(* ===== verification/Segments.v ===== *)
(** Segments: src/segments/{segments,index}.go and
    [LengthIterFromUpvertedFiles] of src/common.

    A [LengthIter] is the list of lengths it still yields.  A callback is a
    state-passing function, so that what it was called with can be observed
    and its [false] stops the scan. *)
From stdpp Require Import base numbers list strings.
From Stdlib Require Import ZArith Lia.
From S2P Require Import Prelude Metainfo.
Open Scope Z_scope.

Record Extent : Type := mkExtent { Start : Z; eLength : Z }.

Definition End_ (e : Extent) : Z := i64 (Start e + eLength e).

Definition LengthIterFromUpvertedFiles (fis : list FileInfo) : list Z := map fiLength fis.

Section Scanning.
Context {S : Type} (callback : S → Z → Extent → S * bool).

Fixpoint Scan (i : Z) (haystack : list Z) (needle : Extent) (s : S) : S * bool :=
  if eLength needle =? 0 then (s, true)
  else
    match haystack with
    | [] => (s, false)
    | l :: haystack =>
        if (Start needle <? l) || (Start needle =? l) && (l =? 0) then
          let e1 := mkExtent (Start needle) (i64 (Z.min l (End_ needle) - Start needle)) in
          if 0 <=? eLength e1 then
            match callback s i e1 with
            | (s, false) => (s, true)
            | (s, true) =>
                Scan (i + 1) haystack (mkExtent 0 (i64 (eLength needle - eLength e1))) s
            end
          else Scan (i + 1) haystack needle s
        else Scan (i + 1) haystack (mkExtent (i64 (Start needle - l)) (eLength needle)) s
    end.
End Scanning.

(** ** index.go *)
Record Index : Type := mkIndex { segments : list Extent }.

Fixpoint newIndexLoop (start : Z) (lengths : list Z) : list Extent :=
  match lengths with
  | [] => []
  | l :: ls => mkExtent start l :: newIndexLoop (i64 (start + l)) ls
  end.

Definition NewIndex (lengths : list Z) : Index := mkIndex (newIndexLoop 0 lengths).

Definition iterSegments (me : Index) : list Z := map eLength (segments me).

Definition Locate {S} (me : Index) (e : Extent) (output : S → Z → Extent → S * bool) (s : S) : S * bool :=
  let first := sort_Search (length (segments me))
    (λ i, match segments me !! i with Some e0 => Start e <? End_ e0 | None => false end) in
  match segments me !! first with
  | None => (s, false)
  | Some seg =>
      Scan (λ s i e, output s (i + Z.of_nat first) e) 0
        (map eLength (drop first (segments me)))
        (mkExtent (i64 (Start e - Start seg)) (eLength e)) s
  end.

(** ** What a scan visits

    Let the segments hold data.  [slice] is what a callback is shown of one
    segment; [collect] gathers it. *)
Section Data.
Context {A : Type}.
Implicit Types (segs : list (list A)) (acc : list A).

Definition lens segs : list Z := map (λ d, Z.of_nat (length d)) segs.

Definition slice (d : list A) (e : Extent) : list A :=
  take (Z.to_nat (eLength e)) (drop (Z.to_nat (Start e)) d).

Definition collect segs (acc : list A) (i : Z) (e : Extent) : list A * bool :=
  (acc ++ slice (nth (Z.to_nat i) segs []) e, true).

Lemma slice_app d1 d2 s l :
  0 ≤ s ≤ Z.of_nat (length d1) → 0 ≤ l →
  slice (d1 ++ d2) (mkExtent s l) =
  slice d1 (mkExtent s (Z.min (Z.of_nat (length d1)) (s + l) - s)) ++
  slice d2 (mkExtent 0 (l - (Z.min (Z.of_nat (length d1)) (s + l) - s))).
Proof.
  intros Hs Hl. unfold slice; cbn [Start eLength].
  rewrite drop_app_le, take_app by lia. f_equal.
  - destruct (Z.min_spec (Z.of_nat (length d1)) (s + l)) as [[? ->]|[? ->]].
    + rewrite !take_ge by (rewrite length_drop; lia). done.
    + f_equal. lia.
  - rewrite length_drop, drop_0. f_equal. lia.
Qed.

Lemma slice_skip d1 d2 s l :
  Z.of_nat (length d1) ≤ s →
  slice (d1 ++ d2) (mkExtent s l) = slice d2 (mkExtent (s - Z.of_nat (length d1)) l).
Proof. intros Hs. unfold slice; cbn [Start eLength]. rewrite drop_app_ge by lia. do 2 f_equal. lia. Qed.

Lemma slice_empty d s : slice d (mkExtent s 0) = [].
Proof. done. Qed.

(** A scan shows the callback, in order, exactly the needle's bytes, and
    returns true exactly when the segments reach the needle's end. *)
Lemma Scan_slice (cb : list A → Z → Extent → list A * bool) segs : ∀ i s l acc,
  0 ≤ s → 0 ≤ l → s + l < 2 ^ 63 → Z.of_nat (length (concat segs)) < 2 ^ 63 →
  (∀ acc j e, (j < length segs)%nat →
     cb acc (i + Z.of_nat j) e = (acc ++ slice (nth j segs []) e, true)) →
  Scan cb i (lens segs) (mkExtent s l) acc =
  (acc ++ slice (concat segs) (mkExtent s l),
   (l =? 0) || (s + l <=? Z.of_nat (length (concat segs)))).
Proof.
  induction segs as [|d segs IH]; intros i s l acc Hs Hl Hsl Htot Hcb;
    cbn [Scan lens map eLength Start concat];
    (destruct (Z.eqb_spec l 0) as [->|Hl0]; [by rewrite slice_empty, app_nil_r|]); cbn [orb].
  { rewrite (proj2 (Z.leb_gt _ _)) by (cbn; lia). unfold slice. by rewrite drop_nil, take_nil, app_nil_r. }
  cbn [concat] in Htot. rewrite length_app, Nat2Z.inj_add in Htot |- *.
  assert (Hnext : ∀ acc j e, (j < length segs)%nat →
    cb acc (i + 1 + Z.of_nat j) e = (acc ++ slice (nth j segs []) e, true)).
  { intros acc' j e Hj. replace (i + 1 + Z.of_nat j) with (i + Z.of_nat (Datatypes.S j)) by lia.
    apply Hcb. cbn. lia. }
  set (n := Z.of_nat (length d)) in *.
  destruct ((s <? n) || (s =? n) && (n =? 0)) eqn:Htest.
  - assert (Hsn : s ≤ n) by (apply orb_true_iff in Htest as [?%Z.ltb_lt|[?%Z.eqb_eq ?]%andb_true_iff]; lia).
    unfold End_; cbn [Start eLength]. rewrite (i64_small (s + l)), i64_small by lia.
    rewrite (proj2 (Z.leb_le _ _)) by lia.
    specialize (Hcb acc 0%nat (mkExtent s (Z.min n (s + l) - s)) ltac:(cbn; lia)).
    rewrite Z.add_0_r in Hcb. rewrite Hcb. cbn [nth]. rewrite i64_small by lia.
    rewrite IH by (done || lia). rewrite (slice_app d) by lia. fold n. rewrite app_assoc. f_equal.
    case_bool; destruct (Z.leb_spec (s + l) (n + Z.of_nat (length (concat segs)))); cbn [orb]; try done;
      try destruct (Z.leb_spec (0 + (l - (Z.min n (s + l) - s))) (Z.of_nat (length (concat segs))));
      try destruct (Z.eqb_spec (l - (Z.min n (s + l) - s)) 0); try done; lia.
  - assert (Hsn : n ≤ s).
    { apply orb_false_iff in Htest as [?%Z.ltb_ge _]. lia. }
    rewrite i64_small by lia. rewrite IH by (done || lia).
    rewrite slice_skip by done. fold n. f_equal.
    destruct (Z.eqb_spec l 0); [done|]. cbn [orb].
    destruct (Z.leb_spec (s - n + l) (Z.of_nat (length (concat segs))));
      destruct (Z.leb_spec (s + l) (n + Z.of_nat (length (concat segs)))); done || lia.
Qed.

(** Where segment [k] starts. *)
Definition offset segs (k : nat) : Z := Z.of_nat (length (concat (take k segs))).

Lemma offset_S segs k d : segs !! k = Some d → offset segs (S k) = offset segs k + Z.of_nat (length d).
Proof.
  intros H. unfold offset. rewrite (take_S_r _ _ _ H), concat_app, length_app. cbn. rewrite app_nil_r. lia.
Qed.

Lemma offset_mono segs j k : (j ≤ k)%nat → offset segs j ≤ offset segs k.
Proof.
  intros H. unfold offset. replace k with (j + (k - j))%nat by lia.
  rewrite <- take_take_drop, concat_app, length_app. lia.
Qed.

Lemma offset_nonneg segs k : 0 ≤ offset segs k.
Proof. unfold offset. lia. Qed.

Lemma offset_all segs : offset segs (length segs) = Z.of_nat (length (concat segs)).
Proof. unfold offset. by rewrite take_ge. Qed.

Lemma newIndexLoop_lookup segs : ∀ s k,
  0 ≤ s → s + Z.of_nat (length (concat segs)) < 2 ^ 63 →
  newIndexLoop s (lens segs) !! k =
  (λ d, mkExtent (s + offset segs k) (Z.of_nat (length d))) <$> segs !! k.
Proof.
  induction segs as [|d segs IH]; intros s k Hs Hb; [by destruct k|].
  cbn [lens map newIndexLoop]. cbn [concat] in Hb. rewrite length_app in Hb.
  rewrite i64_small by lia. destruct k as [|k]; cbn [lookup list_lookup].
  - cbn. do 2 f_equal. unfold offset. cbn. lia.
  - change (map _ segs) with (lens segs). rewrite IH by lia. cbn [fmap option_fmap option_map].
    destruct (segs !! k); [|done]. cbn. do 2 f_equal. unfold offset. cbn [take concat].
    rewrite length_app. lia.
Qed.

Lemma newIndexLoop_lens s ls : map eLength (newIndexLoop s ls) = ls.
Proof. revert s. induction ls; intros s; cbn; [done|]. by f_equal. Qed.

(** Scanning with a callback that never stops shows it, in order and
    segment by segment, exactly the bytes [Start, Start + Length) of the
    concatenated segments, and reports whether the segments reach the end of
    the needle. *)
Theorem scan_visits_needle segs s l :
  0 ≤ s → 0 ≤ l → s + l < 2 ^ 63 → Z.of_nat (length (concat segs)) < 2 ^ 63 →
  Scan (collect segs) 0 (lens segs) (mkExtent s l) [] =
  (slice (concat segs) (mkExtent s l), (l =? 0) || (s + l <=? Z.of_nat (length (concat segs)))).
Proof.
  intros. rewrite Scan_slice with (segs := segs); [done..|].
  intros acc j e _. unfold collect. by rewrite Z.add_0_l, Nat2Z.id.
Qed.

(** [Index.Locate] on the index of the same segments visits the same
    bytes as the linear scan, and finds them exactly when the needle starts
    inside the data and the segments reach its end. *)
Theorem locate_visits_needle segs s l :
  0 ≤ s → 0 ≤ l → s + l < 2 ^ 63 → Z.of_nat (length (concat segs)) < 2 ^ 63 →
  Locate (NewIndex (lens segs)) (mkExtent s l) (collect segs) [] =
  (slice (concat segs) (mkExtent s l),
   (s <? Z.of_nat (length (concat segs))) && ((l =? 0) || (s + l <=? Z.of_nat (length (concat segs))))).
Proof.
  intros Hs Hl Hsl Htot. unfold Locate, NewIndex; cbn [segments Start eLength].
  assert (Hlen : length (newIndexLoop 0 (lens segs)) = length segs).
  { rewrite <- (length_map eLength), newIndexLoop_lens. apply length_map. }
  set (f := λ i : nat, _).
  assert (Hf : ∀ k, (k < length segs)%nat → f k = (s <? offset segs (S k))).
  { intros k Hk. destruct (lookup_lt_is_Some_2 segs k Hk) as [d Hd]. unfold f.
    rewrite newIndexLoop_lookup, Hd by lia. cbn. unfold End_; cbn.
    rewrite (offset_S _ _ _ Hd). pose proof (offset_mono segs (S k) (length segs) ltac:(lia)) as Hm.
    rewrite offset_all, (offset_S _ _ _ Hd) in Hm. by rewrite i64_small by (unfold offset in *; lia). }
  rewrite Hlen. destruct (sort_Search_spec (length segs) f) as (Hle & Hlo & Hhi).
  { intros a b Hab. rewrite !Hf by lia. pose proof (offset_mono segs (S a) (S b) ltac:(lia)).
    rewrite !Z.ltb_lt. lia. }
  set (first := sort_Search _ f) in *. rewrite newIndexLoop_lookup by lia.
  assert (Hbelow : offset segs first ≤ s).
  { destruct first as [|k]; [change (0 ≤ s); lia|].
    specialize (Hlo k ltac:(lia)). rewrite Hf in Hlo by lia. by apply Z.ltb_ge in Hlo. }
  destruct (segs !! first) as [d|] eqn:Hd; cbn [fmap option_fmap option_map].
  - pose proof (lookup_lt_Some _ _ _ Hd) as Hlt.
    specialize (Hhi first ltac:(lia)). rewrite Hf in Hhi by lia. apply Z.ltb_lt in Hhi.
    pose proof (offset_mono segs (S first) (length segs) ltac:(lia)) as Hm. rewrite offset_all in Hm.
    rewrite (proj2 (Z.ltb_lt s _)) by lia. cbn [andb Start].
    rewrite <- skipn_map, newIndexLoop_lens, Z.add_0_l.
    replace (drop first (lens segs)) with (lens (drop first segs)) by (unfold lens; by rewrite skipn_map).
    pose proof (take_drop first segs) as Htd.
    assert (Hcl : Z.of_nat (length (concat segs)) = offset segs first + Z.of_nat (length (concat (drop first segs)))).
    { unfold offset. rewrite <- Nat2Z.inj_add, <- length_app, <- concat_app, Htd. done. }
    pose proof (offset_nonneg segs first). rewrite (i64_small (s - _)) by lia.
    rewrite Scan_slice with (segs := drop first segs); [|lia..|].
    + assert (Hcc : concat segs = concat (take first segs) ++ concat (drop first segs))
        by by rewrite <- concat_app, Htd.
      rewrite Hcl, Hcc, slice_skip by done. cbn [app]. f_equal. f_equal.
      destruct (Z.leb_spec (s - offset segs first + l) (Z.of_nat (length (concat (drop first segs)))));
        destruct (Z.leb_spec (s + l) (offset segs first + Z.of_nat (length (concat (drop first segs)))));
        done || lia.
    + intros acc j e Hj. unfold collect.
      rewrite nth_skipn, Z.add_0_l, <- Nat2Z.inj_add, Nat2Z.id, Nat.add_comm. done.
  - apply lookup_ge_None in Hd. assert (first = length segs) as Hfl by lia.
    rewrite Hfl, offset_all in Hbelow. rewrite (proj2 (Z.ltb_ge s _)) by done.
    unfold slice; cbn. by rewrite drop_ge, take_nil by lia.
Qed.
End Data.

Lemma scan_visits_needle_witness :
  Scan (collect [[1;2;3]; []; [4;5]]) 0 (lens [[1;2;3]; []; [4;5]]) (mkExtent 1 3) [] =
  (slice (concat [[1;2;3]; []; [4;5]]) (mkExtent 1 3),
   (3 =? 0) || (1 + 3 <=? Z.of_nat (length (concat [[1;2;3]; []; [4;5]])))).
Proof. apply (scan_visits_needle [[1;2;3]; []; [4;5]] 1 3); cbn; lia. Defined.

Lemma locate_visits_needle_witness :
  Locate (NewIndex (lens [[1;2;3]; []; [4;5]])) (mkExtent 3 2) (collect [[1;2;3]; []; [4;5]]) [] =
  (slice (concat [[1;2;3]; []; [4;5]]) (mkExtent 3 2),
   (3 <? Z.of_nat (length (concat [[1;2;3]; []; [4;5]]))) &&
   ((2 =? 0) || (3 + 2 <=? Z.of_nat (length (concat [[1;2;3]; []; [4;5]]))))).
Proof. apply (locate_visits_needle [[1;2;3]; []; [4;5]] 3 2); cbn; lia. Defined.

▶ [TO DO] Above are the records; from them, give again exactly the lines from the one containing "None => (s, false)" to the one containing "Definition collect segs", both lines included, and nothing more.

▶ [EXERCISE OUTPUT]
  | None => (s, false)
  | Some seg =>
      Scan (λ s i e, output s (i + Z.of_nat first) e) 0
        (map eLength (drop first (segments me)))
        (mkExtent (i64 (Start e - Start seg)) (eLength e)) s
  end.

(** ** What a scan visits

    Let the segments hold data.  [slice] is what a callback is shown of one
    segment; [collect] gathers it. *)
Section Data.
Context {A : Type}.
Implicit Types (segs : list (list A)) (acc : list A).

Definition lens segs : list Z := map (λ d, Z.of_nat (length d)) segs.

Definition slice (d : list A) (e : Extent) : list A :=
  take (Z.to_nat (eLength e)) (drop (Z.to_nat (Start e)) d).

Definition collect segs (acc : list A) (i : Z) (e : Extent) : list A * bool :=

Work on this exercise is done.